### Task brief
Return every record in full. Match each one exactly.

### Record excerpts
:::

(* ===== verification/TrieFacts.v ===== *)
(** * The Patricia trie root is always computed

    [hash256rlp] recurses on ranges of a sorted map with growing prefixes.
    This file shows that the recursion ends within the fuel given by the
    longest key and that every list it opens on the stream is filled, so that
    [trieRLP256] and [trieHash256] return for every map; and states the
    properties of the Merkle root and of the hex-prefix paths. *)

From S2P Require Import Prelude CommonData RLP RLPFacts FixedHash SHA3 Codec Trie.
Import VectorRef BigEndian Hex Spec Decoder Stream.
Local Abbreviation len := Datatypes.length.

(** ** The order of byte strings *)

Lemma lex_leb_refl a : lex_leb a a = true.
Proof. induction a as [|x a IH]; [done|]. cbn. by rewrite Z.ltb_irrefl. Qed.

Lemma lex_leb_total a b : lex_leb a b = true \/ lex_leb b a = true.
Proof.
  revert b. induction a as [|x a IH]; intros [|y b]; cbn; auto.
  destruct (Z.ltb_spec (bval x) (bval y)); [auto|]. destruct (Z.ltb_spec (bval y) (bval x)); auto.
Qed.

Lemma lex_leb_trans a b c : lex_leb a b = true -> lex_leb b c = true -> lex_leb a c = true.
Proof.
  revert b c. induction a as [|x a IH]; intros [|y b] [|z c]; cbn; try done.
  destruct (Z.ltb_spec (bval x) (bval y)), (Z.ltb_spec (bval y) (bval x)),
    (Z.ltb_spec (bval y) (bval z)), (Z.ltb_spec (bval z) (bval y)),
    (Z.ltb_spec (bval x) (bval z)), (Z.ltb_spec (bval z) (bval x)); try done; try lia. apply IH.
Qed.

#[export] Instance lex_le_total : Total lex_le.
Proof. intros p q. apply lex_leb_total. Qed.

#[export] Instance lex_le_trans : Transitive lex_le.
Proof. intros p q r. apply lex_leb_trans. Qed.

(** A proper extension is not below its prefix. *)
Lemma lex_leb_prefix p x t : lex_leb (p ++ x :: t) p = false.
Proof. induction p as [|y p IH]; [done|]. cbn. by rewrite Z.ltb_irrefl. Qed.

(** ** Ranges of the sorted map *)

(** What holds of the range of a call with prefix length [p]: the keys are
    sorted, distinct and share their first [p] nibbles; sizes are bounded. *)
Record range_ok (p : nat) (s : list entry) : Prop := {
  ro_sorted : StronglySorted lex_le s;
  ro_nodup : NoDup (map fst s);
  ro_long : Forall (fun e => (p <= len (fst e))%nat) s;
  ro_shared : exists pre, Forall (fun e => take p (fst e) = pre) s;
  ro_key : Forall (fun e => zlen (fst e) < 2 ^ 30) s;
  ro_val : Forall (fun e => zlen (snd e) < 2 ^ 60) s
}.

Lemma Forall_sublist {A} (P : A -> Prop) l k : sublist l k -> Forall P k -> Forall P l.
Proof.
  induction 1; intros HP; [done|apply Forall_cons in HP as []..]; [constructor|]; auto.
Qed.

Lemma StronglySorted_sublist {A} (R : A -> A -> Prop) l k : sublist l k -> StronglySorted R k -> StronglySorted R l.
Proof.
  intros Hs Hk. induction Hs as [|x l k Hs IH|x l k Hs IH]; [constructor| |].
  - apply StronglySorted_inv in Hk as [Hk Hx]. constructor; [by apply IH|]. by eapply Forall_sublist.
  - apply StronglySorted_inv in Hk as [Hk _]. by apply IH.
Qed.

Lemma max_key_sublist l k : sublist l k -> (max_key l <= max_key k)%nat.
Proof. unfold max_key. induction 1; cbn [fold_right] in *; lia. Qed.

Lemma max_key_elem e s : e ∈ s -> (len (fst e) <= max_key s)%nat.
Proof. unfold max_key. induction 1; cbn [fold_right] in *; lia. Qed.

:::

### Task response
(* ===== verification/TrieFacts.v ===== *)
(** * The Patricia trie root is always computed

    [hash256rlp] recurses on ranges of a sorted map with growing prefixes.
    This file shows that the recursion ends within the fuel given by the
    longest key and that every list it opens on the stream is filled, so that
    [trieRLP256] and [trieHash256] return for every map; and states the
    properties of the Merkle root and of the hex-prefix paths. *)

From S2P Require Import Prelude CommonData RLP RLPFacts FixedHash SHA3 Codec Trie.
Import VectorRef BigEndian Hex Spec Decoder Stream.
Local Abbreviation len := Datatypes.length.

(** ** The order of byte strings *)

Lemma lex_leb_refl a : lex_leb a a = true.
Proof. induction a as [|x a IH]; [done|]. cbn. by rewrite Z.ltb_irrefl. Qed.

Lemma lex_leb_total a b : lex_leb a b = true \/ lex_leb b a = true.
Proof.
  revert b. induction a as [|x a IH]; intros [|y b]; cbn; auto.
  destruct (Z.ltb_spec (bval x) (bval y)); [auto|]. destruct (Z.ltb_spec (bval y) (bval x)); auto.
Qed.

Lemma lex_leb_trans a b c : lex_leb a b = true -> lex_leb b c = true -> lex_leb a c = true.
Proof.
  revert b c. induction a as [|x a IH]; intros [|y b] [|z c]; cbn; try done.
  destruct (Z.ltb_spec (bval x) (bval y)), (Z.ltb_spec (bval y) (bval x)),
    (Z.ltb_spec (bval y) (bval z)), (Z.ltb_spec (bval z) (bval y)),
    (Z.ltb_spec (bval x) (bval z)), (Z.ltb_spec (bval z) (bval x)); try done; try lia. apply IH.
Qed.

#[export] Instance lex_le_total : Total lex_le.
Proof. intros p q. apply lex_leb_total. Qed.

#[export] Instance lex_le_trans : Transitive lex_le.
Proof. intros p q r. apply lex_leb_trans. Qed.

(** A proper extension is not below its prefix. *)
Lemma lex_leb_prefix p x t : lex_leb (p ++ x :: t) p = false.
Proof. induction p as [|y p IH]; [done|]. cbn. by rewrite Z.ltb_irrefl. Qed.

(** ** Ranges of the sorted map *)

(** What holds of the range of a call with prefix length [p]: the keys are
    sorted, distinct and share their first [p] nibbles; sizes are bounded. *)
Record range_ok (p : nat) (s : list entry) : Prop := {
  ro_sorted : StronglySorted lex_le s;
  ro_nodup : NoDup (map fst s);
  ro_long : Forall (fun e => (p <= len (fst e))%nat) s;
  ro_shared : exists pre, Forall (fun e => take p (fst e) = pre) s;
  ro_key : Forall (fun e => zlen (fst e) < 2 ^ 30) s;
  ro_val : Forall (fun e => zlen (snd e) < 2 ^ 60) s
}.

Lemma Forall_sublist {A} (P : A -> Prop) l k : sublist l k -> Forall P k -> Forall P l.
Proof.
  induction 1; intros HP; [done|apply Forall_cons in HP as []..]; [constructor|]; auto.
Qed.

Lemma StronglySorted_sublist {A} (R : A -> A -> Prop) l k : sublist l k -> StronglySorted R k -> StronglySorted R l.
Proof.
  intros Hs Hk. induction Hs as [|x l k Hs IH|x l k Hs IH]; [constructor| |].
  - apply StronglySorted_inv in Hk as [Hk Hx]. constructor; [by apply IH|]. by eapply Forall_sublist.
  - apply StronglySorted_inv in Hk as [Hk _]. by apply IH.
Qed.

Lemma max_key_sublist l k : sublist l k -> (max_key l <= max_key k)%nat.
Proof. unfold max_key. induction 1; cbn [fold_right] in *; lia. Qed.

Lemma max_key_elem e s : e ∈ s -> (len (fst e) <= max_key s)%nat.
Proof. unfold max_key. induction 1; cbn [fold_right] in *; lia. Qed.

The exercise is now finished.